**WHAT IS REQUIRED**
Take the data below and extract the lines from the one with "(** X4. [clear_intraday_data]" to the one with "Theorem clear_discards_samples w", inclusive, exactly as written.

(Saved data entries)

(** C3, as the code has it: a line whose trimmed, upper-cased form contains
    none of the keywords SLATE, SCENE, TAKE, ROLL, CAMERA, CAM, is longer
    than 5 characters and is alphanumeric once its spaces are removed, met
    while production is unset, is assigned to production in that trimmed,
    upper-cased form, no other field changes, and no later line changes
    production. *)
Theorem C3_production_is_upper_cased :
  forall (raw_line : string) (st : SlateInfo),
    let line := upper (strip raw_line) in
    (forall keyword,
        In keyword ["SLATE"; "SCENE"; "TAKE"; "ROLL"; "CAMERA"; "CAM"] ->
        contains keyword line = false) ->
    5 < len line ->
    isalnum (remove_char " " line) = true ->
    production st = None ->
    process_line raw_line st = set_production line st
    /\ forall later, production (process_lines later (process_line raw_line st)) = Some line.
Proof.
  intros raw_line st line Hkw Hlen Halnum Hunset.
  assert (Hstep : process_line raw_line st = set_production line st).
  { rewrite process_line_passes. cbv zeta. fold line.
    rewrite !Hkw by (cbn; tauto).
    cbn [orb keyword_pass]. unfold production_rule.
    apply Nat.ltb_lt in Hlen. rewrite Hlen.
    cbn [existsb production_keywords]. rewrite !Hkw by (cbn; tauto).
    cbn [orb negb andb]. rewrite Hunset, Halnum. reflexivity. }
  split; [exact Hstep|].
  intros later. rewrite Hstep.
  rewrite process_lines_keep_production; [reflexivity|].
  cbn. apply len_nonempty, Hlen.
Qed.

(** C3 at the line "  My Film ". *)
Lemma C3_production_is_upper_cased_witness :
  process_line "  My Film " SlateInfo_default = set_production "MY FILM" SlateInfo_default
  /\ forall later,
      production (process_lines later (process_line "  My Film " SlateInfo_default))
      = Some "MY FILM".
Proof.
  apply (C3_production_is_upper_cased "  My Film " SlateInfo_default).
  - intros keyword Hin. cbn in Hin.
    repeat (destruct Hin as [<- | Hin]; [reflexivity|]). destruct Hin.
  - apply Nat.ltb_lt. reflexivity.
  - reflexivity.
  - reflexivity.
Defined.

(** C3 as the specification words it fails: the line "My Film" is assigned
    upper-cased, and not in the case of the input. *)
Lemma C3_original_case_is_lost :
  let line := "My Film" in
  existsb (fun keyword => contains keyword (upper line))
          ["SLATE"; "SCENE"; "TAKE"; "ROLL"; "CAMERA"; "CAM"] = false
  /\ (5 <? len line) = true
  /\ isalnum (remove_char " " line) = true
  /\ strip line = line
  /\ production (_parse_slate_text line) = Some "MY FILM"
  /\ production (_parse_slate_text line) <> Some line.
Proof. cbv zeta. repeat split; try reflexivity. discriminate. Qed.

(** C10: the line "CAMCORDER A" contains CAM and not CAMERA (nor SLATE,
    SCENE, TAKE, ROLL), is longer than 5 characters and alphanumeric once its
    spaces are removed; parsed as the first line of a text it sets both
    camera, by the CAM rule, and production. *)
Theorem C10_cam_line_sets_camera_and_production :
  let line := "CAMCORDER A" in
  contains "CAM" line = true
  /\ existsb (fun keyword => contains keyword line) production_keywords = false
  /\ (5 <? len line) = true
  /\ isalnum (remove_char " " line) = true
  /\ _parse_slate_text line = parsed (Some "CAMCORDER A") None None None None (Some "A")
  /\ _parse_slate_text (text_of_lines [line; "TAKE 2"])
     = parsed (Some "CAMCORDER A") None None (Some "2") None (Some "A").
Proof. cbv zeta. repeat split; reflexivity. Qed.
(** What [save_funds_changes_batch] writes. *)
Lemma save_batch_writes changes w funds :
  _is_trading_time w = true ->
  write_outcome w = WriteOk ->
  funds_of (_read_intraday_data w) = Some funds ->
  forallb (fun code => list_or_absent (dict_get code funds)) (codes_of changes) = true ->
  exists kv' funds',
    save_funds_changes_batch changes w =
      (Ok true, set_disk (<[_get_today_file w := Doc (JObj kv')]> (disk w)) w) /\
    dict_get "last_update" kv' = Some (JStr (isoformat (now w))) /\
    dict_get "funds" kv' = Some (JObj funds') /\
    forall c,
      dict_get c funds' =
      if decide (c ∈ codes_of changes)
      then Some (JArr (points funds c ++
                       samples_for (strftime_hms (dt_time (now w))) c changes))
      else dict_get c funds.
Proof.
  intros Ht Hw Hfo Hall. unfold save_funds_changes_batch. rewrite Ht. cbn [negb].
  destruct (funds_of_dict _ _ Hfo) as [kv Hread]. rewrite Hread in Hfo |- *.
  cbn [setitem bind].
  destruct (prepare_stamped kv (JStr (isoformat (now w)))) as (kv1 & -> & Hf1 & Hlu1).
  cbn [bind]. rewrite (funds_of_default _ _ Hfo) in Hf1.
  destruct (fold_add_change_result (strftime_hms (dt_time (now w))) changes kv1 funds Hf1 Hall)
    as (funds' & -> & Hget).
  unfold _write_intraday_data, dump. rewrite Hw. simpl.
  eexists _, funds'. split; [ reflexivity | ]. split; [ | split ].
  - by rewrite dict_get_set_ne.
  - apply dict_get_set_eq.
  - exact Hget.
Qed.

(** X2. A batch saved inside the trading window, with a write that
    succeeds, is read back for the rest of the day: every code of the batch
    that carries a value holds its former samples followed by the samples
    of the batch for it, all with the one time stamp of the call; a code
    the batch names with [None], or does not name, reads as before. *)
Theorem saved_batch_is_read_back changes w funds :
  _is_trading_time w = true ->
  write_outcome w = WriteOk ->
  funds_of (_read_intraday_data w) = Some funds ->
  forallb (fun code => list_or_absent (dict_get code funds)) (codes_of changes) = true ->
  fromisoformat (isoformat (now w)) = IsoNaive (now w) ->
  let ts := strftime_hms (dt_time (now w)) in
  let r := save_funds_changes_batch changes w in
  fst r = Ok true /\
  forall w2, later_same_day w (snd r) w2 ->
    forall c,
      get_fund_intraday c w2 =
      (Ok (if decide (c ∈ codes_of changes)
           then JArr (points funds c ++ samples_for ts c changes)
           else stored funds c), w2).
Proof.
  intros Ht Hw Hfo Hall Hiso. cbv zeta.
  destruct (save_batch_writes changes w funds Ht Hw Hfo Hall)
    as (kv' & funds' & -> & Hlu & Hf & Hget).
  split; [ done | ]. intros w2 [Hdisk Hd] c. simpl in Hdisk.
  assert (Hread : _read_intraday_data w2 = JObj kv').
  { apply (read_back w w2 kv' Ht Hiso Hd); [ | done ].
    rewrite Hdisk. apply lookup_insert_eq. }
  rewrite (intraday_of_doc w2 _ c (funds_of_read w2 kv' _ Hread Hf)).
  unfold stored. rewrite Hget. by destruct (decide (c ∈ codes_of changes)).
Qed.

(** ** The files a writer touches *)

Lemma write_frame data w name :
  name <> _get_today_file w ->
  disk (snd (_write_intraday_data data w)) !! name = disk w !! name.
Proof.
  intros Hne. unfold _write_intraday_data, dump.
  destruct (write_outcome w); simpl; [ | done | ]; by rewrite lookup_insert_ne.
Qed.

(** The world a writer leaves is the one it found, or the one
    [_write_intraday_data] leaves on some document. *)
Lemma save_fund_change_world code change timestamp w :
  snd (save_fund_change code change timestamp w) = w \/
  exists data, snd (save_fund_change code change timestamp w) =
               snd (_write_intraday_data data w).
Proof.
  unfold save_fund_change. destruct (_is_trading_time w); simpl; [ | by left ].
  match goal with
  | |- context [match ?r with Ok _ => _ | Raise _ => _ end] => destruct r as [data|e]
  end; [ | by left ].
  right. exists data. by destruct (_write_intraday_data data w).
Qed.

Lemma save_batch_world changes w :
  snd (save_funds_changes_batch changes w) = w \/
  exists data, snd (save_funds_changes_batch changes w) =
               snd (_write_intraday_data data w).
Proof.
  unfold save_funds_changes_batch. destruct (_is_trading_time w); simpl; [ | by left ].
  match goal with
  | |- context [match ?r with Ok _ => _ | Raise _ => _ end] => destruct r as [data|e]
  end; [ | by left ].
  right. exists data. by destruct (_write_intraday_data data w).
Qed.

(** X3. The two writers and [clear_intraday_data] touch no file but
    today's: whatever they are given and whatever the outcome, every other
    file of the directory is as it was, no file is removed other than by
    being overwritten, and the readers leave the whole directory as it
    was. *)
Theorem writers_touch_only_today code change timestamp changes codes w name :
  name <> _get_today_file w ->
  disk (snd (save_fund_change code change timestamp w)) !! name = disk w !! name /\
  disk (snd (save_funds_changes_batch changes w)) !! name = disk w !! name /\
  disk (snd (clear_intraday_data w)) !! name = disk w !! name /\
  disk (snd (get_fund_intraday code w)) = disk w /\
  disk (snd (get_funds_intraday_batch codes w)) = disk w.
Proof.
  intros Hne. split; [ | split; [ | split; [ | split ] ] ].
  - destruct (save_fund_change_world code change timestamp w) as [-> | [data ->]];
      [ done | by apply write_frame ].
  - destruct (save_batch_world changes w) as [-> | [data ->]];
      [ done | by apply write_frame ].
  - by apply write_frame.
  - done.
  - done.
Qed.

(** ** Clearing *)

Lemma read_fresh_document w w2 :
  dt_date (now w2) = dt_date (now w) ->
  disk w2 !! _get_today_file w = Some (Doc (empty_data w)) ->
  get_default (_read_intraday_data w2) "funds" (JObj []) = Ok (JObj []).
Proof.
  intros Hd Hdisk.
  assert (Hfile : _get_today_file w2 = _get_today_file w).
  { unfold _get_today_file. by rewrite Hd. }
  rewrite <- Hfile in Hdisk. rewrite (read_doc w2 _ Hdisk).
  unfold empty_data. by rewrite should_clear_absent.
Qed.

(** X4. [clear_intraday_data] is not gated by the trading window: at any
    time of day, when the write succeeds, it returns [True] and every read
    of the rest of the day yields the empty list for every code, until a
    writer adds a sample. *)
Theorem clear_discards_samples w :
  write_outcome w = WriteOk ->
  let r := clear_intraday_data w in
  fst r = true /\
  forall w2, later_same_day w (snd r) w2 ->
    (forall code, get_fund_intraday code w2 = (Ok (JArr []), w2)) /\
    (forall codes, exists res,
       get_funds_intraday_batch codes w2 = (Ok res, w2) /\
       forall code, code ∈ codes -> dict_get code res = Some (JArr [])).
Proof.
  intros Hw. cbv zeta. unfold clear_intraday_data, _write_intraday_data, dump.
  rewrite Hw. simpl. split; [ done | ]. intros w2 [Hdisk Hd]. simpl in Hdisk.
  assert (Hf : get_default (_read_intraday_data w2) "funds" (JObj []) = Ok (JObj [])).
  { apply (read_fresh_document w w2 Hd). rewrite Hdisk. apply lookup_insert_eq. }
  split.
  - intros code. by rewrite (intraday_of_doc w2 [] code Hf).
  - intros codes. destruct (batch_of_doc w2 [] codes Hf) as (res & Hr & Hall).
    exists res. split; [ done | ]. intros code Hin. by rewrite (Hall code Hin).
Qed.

--

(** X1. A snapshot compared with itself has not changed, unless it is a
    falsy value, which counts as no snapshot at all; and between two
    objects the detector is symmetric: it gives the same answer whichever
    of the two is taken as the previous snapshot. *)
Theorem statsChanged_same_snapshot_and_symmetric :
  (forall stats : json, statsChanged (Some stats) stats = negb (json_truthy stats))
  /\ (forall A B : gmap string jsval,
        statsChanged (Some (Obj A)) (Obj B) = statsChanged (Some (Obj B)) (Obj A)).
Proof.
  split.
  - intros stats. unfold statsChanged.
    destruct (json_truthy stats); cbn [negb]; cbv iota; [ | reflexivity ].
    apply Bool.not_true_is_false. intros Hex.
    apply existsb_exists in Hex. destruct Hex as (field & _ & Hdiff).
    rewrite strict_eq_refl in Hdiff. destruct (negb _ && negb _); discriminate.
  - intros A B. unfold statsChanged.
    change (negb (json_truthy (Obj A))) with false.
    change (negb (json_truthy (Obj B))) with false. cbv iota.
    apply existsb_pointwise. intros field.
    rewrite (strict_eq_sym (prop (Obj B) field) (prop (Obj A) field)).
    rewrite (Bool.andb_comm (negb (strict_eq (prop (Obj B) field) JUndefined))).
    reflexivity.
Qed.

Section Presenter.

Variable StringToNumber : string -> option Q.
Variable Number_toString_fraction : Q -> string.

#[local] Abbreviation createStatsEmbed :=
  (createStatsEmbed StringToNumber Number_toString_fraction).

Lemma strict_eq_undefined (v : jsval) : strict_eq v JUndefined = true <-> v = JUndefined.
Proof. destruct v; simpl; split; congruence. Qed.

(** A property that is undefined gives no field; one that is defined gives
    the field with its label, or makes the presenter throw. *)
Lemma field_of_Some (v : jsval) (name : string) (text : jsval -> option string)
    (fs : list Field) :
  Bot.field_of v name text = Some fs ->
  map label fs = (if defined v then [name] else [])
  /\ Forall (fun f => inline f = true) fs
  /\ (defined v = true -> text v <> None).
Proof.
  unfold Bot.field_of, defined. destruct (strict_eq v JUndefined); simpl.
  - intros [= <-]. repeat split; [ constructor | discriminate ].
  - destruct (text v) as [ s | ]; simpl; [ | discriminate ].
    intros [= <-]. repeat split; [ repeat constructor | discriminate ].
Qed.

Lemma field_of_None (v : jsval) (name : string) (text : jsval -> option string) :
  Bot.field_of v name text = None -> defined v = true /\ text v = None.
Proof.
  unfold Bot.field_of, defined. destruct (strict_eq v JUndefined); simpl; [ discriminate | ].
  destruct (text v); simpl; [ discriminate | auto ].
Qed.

---

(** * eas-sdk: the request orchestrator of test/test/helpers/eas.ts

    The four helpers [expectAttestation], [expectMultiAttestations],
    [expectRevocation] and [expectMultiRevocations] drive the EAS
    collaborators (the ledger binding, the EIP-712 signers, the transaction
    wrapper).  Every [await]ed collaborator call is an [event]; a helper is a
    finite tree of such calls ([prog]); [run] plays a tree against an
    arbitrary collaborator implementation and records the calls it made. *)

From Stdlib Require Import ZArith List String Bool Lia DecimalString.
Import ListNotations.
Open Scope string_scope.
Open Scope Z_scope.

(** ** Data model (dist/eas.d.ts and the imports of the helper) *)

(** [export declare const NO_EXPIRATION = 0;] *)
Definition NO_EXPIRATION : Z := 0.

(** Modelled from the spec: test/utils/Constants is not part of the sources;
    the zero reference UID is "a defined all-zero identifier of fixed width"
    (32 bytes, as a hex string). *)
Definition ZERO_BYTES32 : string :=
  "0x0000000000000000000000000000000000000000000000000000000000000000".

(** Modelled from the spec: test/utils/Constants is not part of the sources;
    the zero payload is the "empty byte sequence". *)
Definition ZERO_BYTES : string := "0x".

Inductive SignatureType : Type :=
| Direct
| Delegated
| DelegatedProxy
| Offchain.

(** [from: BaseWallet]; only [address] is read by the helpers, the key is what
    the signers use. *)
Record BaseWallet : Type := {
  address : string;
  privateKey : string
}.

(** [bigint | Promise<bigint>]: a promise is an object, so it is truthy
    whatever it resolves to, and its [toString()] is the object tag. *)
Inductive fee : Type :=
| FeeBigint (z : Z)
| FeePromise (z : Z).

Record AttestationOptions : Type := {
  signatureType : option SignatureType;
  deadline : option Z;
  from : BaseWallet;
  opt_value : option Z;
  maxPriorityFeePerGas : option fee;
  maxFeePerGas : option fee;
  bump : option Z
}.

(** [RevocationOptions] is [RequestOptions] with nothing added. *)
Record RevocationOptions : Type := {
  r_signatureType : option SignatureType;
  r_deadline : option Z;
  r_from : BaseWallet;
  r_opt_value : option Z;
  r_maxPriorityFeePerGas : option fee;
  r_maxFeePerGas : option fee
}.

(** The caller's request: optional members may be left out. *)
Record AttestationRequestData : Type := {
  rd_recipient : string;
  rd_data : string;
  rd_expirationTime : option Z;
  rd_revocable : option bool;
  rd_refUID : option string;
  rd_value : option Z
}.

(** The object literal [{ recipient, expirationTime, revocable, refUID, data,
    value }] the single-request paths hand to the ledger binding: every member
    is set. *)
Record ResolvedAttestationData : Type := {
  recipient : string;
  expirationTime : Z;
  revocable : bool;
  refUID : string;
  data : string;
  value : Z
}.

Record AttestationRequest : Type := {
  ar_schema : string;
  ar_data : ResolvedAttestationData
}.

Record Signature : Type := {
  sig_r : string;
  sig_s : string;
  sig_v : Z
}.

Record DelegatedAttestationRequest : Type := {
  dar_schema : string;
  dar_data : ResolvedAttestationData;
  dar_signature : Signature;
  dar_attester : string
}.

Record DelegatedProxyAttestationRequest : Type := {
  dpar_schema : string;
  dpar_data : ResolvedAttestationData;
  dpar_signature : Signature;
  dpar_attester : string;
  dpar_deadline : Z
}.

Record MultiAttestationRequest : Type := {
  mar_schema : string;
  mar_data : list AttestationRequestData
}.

**TASK SOLUTION**
(** X4. [clear_intraday_data] is not gated by the trading window: at any
    time of day, when the write succeeds, it returns [True] and every read
    of the rest of the day yields the empty list for every code, until a
    writer adds a sample. *)
Theorem clear_discards_samples w :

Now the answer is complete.